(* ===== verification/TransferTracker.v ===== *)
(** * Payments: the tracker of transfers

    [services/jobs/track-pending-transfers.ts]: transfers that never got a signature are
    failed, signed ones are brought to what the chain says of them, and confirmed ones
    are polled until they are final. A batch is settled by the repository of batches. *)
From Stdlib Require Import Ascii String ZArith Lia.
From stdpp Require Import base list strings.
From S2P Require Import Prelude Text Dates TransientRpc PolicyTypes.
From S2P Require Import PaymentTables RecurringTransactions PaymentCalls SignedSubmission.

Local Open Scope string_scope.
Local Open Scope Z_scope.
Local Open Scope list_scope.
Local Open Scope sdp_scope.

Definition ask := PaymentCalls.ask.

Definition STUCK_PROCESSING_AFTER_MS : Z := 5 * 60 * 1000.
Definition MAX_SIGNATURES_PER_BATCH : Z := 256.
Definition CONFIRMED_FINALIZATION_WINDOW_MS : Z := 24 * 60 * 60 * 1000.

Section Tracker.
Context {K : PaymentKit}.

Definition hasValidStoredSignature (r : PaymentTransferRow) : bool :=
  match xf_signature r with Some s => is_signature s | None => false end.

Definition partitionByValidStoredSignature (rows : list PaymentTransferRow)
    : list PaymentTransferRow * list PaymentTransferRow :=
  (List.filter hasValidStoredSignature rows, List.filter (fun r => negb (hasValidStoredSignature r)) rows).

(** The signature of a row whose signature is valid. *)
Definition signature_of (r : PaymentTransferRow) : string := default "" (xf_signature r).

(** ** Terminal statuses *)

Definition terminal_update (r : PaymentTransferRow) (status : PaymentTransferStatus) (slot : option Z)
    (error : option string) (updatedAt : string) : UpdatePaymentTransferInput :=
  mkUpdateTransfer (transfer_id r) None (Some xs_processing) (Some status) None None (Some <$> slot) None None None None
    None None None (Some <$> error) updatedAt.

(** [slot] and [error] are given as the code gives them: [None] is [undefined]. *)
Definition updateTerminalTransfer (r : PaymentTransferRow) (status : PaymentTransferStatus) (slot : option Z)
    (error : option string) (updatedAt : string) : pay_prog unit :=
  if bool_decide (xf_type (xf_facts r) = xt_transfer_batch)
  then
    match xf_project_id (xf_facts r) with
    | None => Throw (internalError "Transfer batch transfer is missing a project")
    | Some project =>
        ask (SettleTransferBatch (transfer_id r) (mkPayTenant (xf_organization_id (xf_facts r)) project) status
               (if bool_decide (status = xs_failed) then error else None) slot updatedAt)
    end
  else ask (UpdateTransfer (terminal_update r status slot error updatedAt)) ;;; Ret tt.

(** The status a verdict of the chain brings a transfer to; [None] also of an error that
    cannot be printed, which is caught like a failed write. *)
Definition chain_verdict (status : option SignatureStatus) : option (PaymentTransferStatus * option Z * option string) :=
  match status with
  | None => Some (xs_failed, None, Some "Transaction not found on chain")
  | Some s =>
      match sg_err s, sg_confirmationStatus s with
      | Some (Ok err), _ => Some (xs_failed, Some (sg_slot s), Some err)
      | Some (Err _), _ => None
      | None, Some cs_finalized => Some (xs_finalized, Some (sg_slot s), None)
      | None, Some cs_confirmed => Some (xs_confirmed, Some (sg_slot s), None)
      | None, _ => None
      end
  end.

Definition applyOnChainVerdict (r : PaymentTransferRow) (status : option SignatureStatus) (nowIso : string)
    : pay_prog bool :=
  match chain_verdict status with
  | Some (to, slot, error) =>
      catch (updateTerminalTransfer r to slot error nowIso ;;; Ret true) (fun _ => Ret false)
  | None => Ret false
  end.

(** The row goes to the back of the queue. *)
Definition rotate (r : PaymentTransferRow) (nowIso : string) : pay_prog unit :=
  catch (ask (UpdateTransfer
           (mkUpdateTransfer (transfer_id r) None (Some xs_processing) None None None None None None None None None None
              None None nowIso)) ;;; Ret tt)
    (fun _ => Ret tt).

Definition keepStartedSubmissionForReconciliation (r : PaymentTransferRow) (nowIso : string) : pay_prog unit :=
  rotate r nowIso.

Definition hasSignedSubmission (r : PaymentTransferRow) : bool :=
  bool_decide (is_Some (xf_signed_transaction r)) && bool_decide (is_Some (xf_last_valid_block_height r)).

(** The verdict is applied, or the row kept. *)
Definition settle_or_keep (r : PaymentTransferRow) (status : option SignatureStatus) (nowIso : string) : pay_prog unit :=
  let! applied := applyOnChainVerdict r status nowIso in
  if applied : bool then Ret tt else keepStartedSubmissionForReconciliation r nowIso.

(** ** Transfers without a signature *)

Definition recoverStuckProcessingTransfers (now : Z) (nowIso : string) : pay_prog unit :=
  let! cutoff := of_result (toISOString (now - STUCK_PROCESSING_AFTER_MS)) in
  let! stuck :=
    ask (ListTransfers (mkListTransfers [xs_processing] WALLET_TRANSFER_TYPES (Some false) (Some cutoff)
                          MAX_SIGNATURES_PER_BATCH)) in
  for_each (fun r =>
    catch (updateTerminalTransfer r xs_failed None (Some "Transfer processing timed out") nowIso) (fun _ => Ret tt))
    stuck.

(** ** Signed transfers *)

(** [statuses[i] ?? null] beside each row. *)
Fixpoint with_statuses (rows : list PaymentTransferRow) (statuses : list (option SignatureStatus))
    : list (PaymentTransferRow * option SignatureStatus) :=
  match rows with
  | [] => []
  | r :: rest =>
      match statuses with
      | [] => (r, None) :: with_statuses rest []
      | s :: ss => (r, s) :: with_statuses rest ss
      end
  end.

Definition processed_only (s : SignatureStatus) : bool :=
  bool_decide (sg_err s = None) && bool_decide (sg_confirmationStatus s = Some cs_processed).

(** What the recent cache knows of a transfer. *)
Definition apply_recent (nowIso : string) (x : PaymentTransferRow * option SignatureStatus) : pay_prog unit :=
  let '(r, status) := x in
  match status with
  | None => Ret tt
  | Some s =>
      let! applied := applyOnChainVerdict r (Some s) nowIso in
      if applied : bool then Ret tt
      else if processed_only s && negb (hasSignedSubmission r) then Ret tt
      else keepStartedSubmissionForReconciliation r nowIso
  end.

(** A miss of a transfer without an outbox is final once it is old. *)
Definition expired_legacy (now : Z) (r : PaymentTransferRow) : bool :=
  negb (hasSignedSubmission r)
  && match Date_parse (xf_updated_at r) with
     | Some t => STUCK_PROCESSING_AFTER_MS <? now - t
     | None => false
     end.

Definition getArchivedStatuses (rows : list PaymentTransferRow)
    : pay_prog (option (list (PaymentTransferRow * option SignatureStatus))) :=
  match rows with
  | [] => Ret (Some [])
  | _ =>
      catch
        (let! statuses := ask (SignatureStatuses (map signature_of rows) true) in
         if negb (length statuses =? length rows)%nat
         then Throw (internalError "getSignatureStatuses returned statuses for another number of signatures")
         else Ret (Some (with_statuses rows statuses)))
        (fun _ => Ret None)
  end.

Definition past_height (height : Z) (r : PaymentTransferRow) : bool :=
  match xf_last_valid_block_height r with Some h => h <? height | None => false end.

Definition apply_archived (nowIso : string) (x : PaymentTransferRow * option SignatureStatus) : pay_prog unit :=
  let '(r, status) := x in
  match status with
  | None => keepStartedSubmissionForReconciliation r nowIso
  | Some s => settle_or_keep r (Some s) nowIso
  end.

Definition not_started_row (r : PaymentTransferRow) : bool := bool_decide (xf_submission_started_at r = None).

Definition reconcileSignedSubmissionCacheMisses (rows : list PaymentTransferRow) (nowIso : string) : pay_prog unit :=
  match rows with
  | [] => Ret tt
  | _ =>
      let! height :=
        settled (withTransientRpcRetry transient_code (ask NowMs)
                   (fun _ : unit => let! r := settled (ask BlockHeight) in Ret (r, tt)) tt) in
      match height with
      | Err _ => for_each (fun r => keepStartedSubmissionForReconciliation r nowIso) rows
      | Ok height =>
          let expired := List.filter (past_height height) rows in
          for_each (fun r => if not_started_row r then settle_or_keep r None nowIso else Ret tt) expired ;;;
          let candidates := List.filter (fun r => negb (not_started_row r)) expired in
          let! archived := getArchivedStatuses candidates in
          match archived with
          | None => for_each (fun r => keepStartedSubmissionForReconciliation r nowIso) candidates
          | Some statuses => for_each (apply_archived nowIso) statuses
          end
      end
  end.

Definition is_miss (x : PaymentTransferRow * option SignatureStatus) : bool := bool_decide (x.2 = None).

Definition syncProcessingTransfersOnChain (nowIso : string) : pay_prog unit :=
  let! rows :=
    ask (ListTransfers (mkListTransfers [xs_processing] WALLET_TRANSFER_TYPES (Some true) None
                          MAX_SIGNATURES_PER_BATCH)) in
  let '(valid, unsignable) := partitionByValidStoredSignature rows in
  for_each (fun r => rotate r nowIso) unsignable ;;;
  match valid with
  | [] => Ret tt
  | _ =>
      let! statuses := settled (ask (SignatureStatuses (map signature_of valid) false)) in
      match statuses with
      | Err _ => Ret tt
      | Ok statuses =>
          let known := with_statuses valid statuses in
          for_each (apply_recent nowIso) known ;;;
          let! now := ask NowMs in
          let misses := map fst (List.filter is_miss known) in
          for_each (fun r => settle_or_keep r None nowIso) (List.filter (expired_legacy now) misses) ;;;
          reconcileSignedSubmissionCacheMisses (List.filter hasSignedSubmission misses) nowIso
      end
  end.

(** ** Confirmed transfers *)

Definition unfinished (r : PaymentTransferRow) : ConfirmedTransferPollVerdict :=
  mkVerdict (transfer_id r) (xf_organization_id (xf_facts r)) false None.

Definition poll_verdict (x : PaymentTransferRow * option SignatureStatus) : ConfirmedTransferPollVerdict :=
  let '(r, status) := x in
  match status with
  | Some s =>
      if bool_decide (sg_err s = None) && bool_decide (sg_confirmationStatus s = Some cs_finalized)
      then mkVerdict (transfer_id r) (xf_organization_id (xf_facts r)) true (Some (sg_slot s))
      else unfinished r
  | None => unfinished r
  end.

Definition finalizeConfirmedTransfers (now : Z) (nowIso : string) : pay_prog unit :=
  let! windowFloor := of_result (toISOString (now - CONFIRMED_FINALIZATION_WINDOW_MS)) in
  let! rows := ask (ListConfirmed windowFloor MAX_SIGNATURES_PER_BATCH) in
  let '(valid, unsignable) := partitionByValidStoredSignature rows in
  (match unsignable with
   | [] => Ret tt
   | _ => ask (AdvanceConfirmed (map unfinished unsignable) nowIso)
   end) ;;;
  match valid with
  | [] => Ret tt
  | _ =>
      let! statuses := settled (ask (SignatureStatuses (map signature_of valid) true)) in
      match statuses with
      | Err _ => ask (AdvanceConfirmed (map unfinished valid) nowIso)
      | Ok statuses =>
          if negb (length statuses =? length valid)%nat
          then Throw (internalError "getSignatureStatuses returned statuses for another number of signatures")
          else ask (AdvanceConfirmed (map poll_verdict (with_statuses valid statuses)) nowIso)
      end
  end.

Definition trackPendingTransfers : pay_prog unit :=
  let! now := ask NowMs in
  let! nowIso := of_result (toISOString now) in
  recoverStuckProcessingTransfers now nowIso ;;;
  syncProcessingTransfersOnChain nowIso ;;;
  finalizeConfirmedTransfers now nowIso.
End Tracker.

* * * * *

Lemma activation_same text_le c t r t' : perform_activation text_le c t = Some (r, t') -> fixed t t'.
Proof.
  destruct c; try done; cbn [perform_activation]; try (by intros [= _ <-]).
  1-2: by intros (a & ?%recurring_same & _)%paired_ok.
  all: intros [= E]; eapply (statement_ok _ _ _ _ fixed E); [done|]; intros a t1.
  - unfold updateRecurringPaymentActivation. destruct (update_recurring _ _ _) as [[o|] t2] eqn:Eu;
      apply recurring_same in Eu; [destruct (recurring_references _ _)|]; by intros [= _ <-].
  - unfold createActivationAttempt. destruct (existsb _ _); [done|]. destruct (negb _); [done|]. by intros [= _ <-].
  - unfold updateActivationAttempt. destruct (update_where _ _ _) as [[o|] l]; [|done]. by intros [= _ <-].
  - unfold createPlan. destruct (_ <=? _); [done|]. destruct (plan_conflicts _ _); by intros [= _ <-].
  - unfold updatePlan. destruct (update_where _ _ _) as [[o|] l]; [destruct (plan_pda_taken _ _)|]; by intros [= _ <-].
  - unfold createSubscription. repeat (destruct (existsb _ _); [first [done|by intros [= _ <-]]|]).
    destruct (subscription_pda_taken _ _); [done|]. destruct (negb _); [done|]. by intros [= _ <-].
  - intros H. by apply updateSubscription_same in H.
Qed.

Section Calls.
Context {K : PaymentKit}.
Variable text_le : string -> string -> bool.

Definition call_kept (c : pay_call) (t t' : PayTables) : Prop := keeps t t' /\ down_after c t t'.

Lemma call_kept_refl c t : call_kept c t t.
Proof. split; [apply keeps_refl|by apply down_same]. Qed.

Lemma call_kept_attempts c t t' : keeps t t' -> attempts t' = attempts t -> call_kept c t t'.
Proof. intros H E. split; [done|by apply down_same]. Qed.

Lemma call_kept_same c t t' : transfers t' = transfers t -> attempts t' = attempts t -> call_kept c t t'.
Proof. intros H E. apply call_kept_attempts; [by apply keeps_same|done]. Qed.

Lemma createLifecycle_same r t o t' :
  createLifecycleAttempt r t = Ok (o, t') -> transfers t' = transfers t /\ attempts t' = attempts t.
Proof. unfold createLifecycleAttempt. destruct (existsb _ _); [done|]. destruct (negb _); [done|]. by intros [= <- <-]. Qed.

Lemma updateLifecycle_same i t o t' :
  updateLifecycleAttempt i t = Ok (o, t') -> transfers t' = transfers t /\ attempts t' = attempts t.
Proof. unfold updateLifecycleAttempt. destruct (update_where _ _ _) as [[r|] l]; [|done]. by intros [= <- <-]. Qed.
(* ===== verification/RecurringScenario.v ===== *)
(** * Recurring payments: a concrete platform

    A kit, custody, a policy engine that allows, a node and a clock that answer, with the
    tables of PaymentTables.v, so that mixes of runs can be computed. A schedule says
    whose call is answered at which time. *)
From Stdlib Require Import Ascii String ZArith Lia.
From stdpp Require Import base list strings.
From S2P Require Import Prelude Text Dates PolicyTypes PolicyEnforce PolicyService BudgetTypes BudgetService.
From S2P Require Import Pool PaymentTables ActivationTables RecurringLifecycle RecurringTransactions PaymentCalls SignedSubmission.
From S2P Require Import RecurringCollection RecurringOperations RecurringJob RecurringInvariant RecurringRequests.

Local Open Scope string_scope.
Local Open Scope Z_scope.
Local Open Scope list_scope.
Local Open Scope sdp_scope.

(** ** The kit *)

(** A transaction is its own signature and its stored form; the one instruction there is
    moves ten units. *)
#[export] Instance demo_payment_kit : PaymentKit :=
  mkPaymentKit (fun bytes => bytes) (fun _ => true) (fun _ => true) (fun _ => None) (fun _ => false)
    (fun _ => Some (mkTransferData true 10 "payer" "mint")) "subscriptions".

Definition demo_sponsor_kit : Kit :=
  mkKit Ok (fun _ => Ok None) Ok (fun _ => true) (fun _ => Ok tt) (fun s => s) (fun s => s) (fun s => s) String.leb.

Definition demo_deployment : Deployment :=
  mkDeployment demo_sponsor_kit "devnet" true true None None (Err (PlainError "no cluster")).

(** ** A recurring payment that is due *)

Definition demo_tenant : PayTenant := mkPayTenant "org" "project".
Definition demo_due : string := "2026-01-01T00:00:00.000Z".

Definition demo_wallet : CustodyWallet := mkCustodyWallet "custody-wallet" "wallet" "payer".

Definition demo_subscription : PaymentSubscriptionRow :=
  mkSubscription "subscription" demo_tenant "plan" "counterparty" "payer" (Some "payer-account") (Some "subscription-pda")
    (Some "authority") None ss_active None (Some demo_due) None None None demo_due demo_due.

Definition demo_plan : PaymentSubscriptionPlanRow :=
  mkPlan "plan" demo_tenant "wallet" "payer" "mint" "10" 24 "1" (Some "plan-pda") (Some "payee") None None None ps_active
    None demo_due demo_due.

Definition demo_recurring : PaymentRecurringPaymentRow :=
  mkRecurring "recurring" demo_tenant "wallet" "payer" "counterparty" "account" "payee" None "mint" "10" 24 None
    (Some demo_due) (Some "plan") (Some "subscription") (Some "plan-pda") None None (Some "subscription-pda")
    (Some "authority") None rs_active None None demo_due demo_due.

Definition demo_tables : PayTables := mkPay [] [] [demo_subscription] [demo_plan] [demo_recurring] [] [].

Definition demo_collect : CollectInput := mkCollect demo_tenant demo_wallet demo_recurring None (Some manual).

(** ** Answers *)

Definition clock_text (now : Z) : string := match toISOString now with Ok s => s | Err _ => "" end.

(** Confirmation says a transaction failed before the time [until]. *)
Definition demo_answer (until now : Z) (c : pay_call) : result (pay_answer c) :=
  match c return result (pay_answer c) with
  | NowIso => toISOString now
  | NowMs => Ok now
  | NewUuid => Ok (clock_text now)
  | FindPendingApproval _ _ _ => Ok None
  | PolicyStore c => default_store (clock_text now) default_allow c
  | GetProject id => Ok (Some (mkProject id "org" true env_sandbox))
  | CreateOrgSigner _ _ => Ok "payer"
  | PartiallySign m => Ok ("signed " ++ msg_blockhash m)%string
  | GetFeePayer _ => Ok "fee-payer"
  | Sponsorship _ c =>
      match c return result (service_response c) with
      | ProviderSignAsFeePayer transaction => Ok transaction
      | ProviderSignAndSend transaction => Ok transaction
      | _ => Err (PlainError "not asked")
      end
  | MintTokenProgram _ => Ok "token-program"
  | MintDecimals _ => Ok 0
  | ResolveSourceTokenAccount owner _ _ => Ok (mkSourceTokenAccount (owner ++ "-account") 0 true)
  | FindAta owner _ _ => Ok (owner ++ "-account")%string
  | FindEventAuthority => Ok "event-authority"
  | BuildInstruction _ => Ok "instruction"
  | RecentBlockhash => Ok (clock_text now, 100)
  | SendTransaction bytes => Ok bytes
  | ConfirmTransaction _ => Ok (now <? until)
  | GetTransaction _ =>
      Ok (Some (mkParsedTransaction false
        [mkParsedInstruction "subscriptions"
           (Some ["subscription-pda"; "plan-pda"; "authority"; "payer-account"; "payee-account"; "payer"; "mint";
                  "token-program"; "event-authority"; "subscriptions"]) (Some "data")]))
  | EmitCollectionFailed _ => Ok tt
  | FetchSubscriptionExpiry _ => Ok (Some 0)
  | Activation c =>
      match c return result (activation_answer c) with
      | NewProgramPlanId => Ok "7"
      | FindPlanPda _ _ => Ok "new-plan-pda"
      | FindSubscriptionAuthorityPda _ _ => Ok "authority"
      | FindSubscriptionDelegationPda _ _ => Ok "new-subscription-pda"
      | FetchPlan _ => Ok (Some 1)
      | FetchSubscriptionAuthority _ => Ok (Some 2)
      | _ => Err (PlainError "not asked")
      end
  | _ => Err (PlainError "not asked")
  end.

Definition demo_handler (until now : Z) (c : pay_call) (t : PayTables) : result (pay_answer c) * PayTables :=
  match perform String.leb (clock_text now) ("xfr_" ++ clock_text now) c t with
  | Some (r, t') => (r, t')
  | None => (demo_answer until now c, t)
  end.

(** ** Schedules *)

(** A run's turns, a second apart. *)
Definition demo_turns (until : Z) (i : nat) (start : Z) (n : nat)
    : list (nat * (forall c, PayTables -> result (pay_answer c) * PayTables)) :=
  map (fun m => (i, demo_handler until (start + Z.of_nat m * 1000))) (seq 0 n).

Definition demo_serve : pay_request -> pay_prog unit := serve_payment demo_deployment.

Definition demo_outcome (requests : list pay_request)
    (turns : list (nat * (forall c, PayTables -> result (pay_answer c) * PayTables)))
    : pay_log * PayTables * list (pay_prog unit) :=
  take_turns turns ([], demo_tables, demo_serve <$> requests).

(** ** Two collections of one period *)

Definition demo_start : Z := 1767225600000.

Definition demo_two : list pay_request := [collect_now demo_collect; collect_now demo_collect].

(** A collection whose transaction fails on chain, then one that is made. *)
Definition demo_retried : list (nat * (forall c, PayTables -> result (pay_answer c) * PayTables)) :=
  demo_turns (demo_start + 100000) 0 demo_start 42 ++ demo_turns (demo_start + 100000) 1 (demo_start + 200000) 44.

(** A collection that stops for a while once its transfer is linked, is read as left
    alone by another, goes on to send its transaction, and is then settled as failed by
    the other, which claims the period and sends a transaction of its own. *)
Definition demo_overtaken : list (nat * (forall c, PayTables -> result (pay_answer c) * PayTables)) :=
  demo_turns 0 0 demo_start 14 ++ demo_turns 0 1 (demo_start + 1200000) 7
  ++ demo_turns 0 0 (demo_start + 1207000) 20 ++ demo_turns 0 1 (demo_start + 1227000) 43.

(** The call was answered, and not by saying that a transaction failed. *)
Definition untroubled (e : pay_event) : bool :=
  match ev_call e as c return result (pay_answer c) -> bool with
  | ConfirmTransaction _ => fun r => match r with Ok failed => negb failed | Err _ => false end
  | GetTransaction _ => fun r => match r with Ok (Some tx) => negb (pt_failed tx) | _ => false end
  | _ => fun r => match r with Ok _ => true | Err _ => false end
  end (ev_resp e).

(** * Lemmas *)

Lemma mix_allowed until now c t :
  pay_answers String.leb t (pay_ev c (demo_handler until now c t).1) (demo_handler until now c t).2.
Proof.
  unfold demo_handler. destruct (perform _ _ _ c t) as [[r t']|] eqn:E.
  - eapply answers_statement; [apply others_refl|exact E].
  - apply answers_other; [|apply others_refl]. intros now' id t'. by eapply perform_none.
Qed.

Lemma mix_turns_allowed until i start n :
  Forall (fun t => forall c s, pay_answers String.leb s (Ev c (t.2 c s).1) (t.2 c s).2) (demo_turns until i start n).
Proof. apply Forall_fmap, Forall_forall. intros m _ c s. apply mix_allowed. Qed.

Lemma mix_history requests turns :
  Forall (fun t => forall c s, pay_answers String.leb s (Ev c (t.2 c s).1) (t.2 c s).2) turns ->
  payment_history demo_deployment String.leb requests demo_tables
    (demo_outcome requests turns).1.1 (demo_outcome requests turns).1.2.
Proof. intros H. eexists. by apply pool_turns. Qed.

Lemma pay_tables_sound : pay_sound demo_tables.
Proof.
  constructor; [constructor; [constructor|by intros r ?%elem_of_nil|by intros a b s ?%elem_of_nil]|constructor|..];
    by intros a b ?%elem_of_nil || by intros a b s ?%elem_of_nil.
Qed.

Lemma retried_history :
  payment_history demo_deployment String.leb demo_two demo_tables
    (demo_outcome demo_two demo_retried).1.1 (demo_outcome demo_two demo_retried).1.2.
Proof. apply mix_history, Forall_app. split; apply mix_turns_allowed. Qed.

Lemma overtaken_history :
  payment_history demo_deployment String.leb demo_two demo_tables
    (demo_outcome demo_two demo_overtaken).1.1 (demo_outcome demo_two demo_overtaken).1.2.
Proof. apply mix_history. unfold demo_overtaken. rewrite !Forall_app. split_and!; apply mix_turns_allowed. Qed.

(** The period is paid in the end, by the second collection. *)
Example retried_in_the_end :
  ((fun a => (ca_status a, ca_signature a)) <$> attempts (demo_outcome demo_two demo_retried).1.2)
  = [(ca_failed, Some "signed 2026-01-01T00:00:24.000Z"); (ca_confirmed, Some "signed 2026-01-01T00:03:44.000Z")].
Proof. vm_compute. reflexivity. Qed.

* * * * *

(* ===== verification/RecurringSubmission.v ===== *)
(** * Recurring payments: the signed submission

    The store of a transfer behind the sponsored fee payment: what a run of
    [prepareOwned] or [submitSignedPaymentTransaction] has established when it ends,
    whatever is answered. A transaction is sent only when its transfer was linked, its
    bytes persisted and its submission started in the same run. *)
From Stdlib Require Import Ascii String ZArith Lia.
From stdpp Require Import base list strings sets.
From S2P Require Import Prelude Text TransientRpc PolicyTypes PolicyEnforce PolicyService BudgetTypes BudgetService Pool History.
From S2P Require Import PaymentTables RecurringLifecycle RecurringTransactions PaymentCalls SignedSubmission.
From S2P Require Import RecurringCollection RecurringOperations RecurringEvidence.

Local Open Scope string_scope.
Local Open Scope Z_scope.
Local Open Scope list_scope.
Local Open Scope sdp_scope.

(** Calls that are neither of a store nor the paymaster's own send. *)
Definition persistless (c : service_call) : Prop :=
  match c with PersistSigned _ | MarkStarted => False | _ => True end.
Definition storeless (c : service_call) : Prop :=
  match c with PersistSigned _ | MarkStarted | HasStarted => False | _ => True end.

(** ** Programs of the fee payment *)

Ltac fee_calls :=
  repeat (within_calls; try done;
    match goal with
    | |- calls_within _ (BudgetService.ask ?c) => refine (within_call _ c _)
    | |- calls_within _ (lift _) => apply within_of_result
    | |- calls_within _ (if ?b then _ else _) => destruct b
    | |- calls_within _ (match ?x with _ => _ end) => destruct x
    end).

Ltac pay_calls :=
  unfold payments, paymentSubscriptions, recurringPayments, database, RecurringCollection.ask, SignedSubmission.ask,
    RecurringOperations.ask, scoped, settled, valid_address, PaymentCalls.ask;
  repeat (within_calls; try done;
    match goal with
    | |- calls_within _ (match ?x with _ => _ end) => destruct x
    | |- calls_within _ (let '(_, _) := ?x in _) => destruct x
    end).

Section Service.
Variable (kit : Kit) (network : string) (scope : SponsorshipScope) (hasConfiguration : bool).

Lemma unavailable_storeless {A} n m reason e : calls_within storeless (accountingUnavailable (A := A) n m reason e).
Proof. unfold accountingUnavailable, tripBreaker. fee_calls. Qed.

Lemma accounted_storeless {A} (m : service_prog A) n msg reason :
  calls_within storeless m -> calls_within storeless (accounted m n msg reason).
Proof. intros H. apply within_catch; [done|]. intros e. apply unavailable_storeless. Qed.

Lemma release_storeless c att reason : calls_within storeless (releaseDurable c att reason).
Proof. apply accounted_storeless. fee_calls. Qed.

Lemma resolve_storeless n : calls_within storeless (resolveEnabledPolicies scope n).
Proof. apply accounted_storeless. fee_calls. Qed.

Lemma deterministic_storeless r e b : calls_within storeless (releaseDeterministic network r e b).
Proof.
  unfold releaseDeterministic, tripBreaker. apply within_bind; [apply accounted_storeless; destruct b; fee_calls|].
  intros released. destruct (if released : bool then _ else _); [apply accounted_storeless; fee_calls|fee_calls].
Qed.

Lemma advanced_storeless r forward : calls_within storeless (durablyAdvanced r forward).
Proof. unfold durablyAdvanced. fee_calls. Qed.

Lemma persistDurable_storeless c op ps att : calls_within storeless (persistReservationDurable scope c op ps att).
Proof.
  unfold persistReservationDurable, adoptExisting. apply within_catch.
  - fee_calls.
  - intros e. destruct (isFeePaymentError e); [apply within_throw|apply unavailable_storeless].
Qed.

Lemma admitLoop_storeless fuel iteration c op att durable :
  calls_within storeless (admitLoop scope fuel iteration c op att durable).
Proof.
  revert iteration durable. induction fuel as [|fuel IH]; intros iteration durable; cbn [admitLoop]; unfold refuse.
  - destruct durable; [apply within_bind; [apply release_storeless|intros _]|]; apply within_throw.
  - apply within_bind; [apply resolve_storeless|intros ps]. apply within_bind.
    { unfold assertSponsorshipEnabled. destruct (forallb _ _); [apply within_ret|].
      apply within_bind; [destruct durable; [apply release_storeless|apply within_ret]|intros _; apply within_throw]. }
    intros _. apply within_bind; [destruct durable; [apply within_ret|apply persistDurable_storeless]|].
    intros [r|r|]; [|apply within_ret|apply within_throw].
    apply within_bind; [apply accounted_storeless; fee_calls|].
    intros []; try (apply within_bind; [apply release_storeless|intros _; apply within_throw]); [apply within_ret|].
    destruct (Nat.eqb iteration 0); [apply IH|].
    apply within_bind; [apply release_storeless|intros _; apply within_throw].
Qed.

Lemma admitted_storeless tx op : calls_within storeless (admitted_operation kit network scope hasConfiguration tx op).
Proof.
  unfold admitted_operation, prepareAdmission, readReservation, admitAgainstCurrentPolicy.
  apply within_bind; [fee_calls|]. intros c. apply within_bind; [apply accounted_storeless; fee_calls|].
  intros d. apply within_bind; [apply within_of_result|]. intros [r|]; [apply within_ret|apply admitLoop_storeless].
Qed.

* * * * *

__ASSIGNED TASK__
Each line in the listing above from the one containing "Definition demo_collect : CollectInput" through the one containing "Sponsorship _ c =>" should be repeated exactly, and no other line.

__RESULT FOR THIS EXERCISE__
Definition demo_collect : CollectInput := mkCollect demo_tenant demo_wallet demo_recurring None (Some manual).

(** ** Answers *)

Definition clock_text (now : Z) : string := match toISOString now with Ok s => s | Err _ => "" end.

(** Confirmation says a transaction failed before the time [until]. *)
Definition demo_answer (until now : Z) (c : pay_call) : result (pay_answer c) :=
  match c return result (pay_answer c) with
  | NowIso => toISOString now
  | NowMs => Ok now
  | NewUuid => Ok (clock_text now)
  | FindPendingApproval _ _ _ => Ok None
  | PolicyStore c => default_store (clock_text now) default_allow c
  | GetProject id => Ok (Some (mkProject id "org" true env_sandbox))
  | CreateOrgSigner _ _ => Ok "payer"
  | PartiallySign m => Ok ("signed " ++ msg_blockhash m)%string
  | GetFeePayer _ => Ok "fee-payer"
  | Sponsorship _ c =>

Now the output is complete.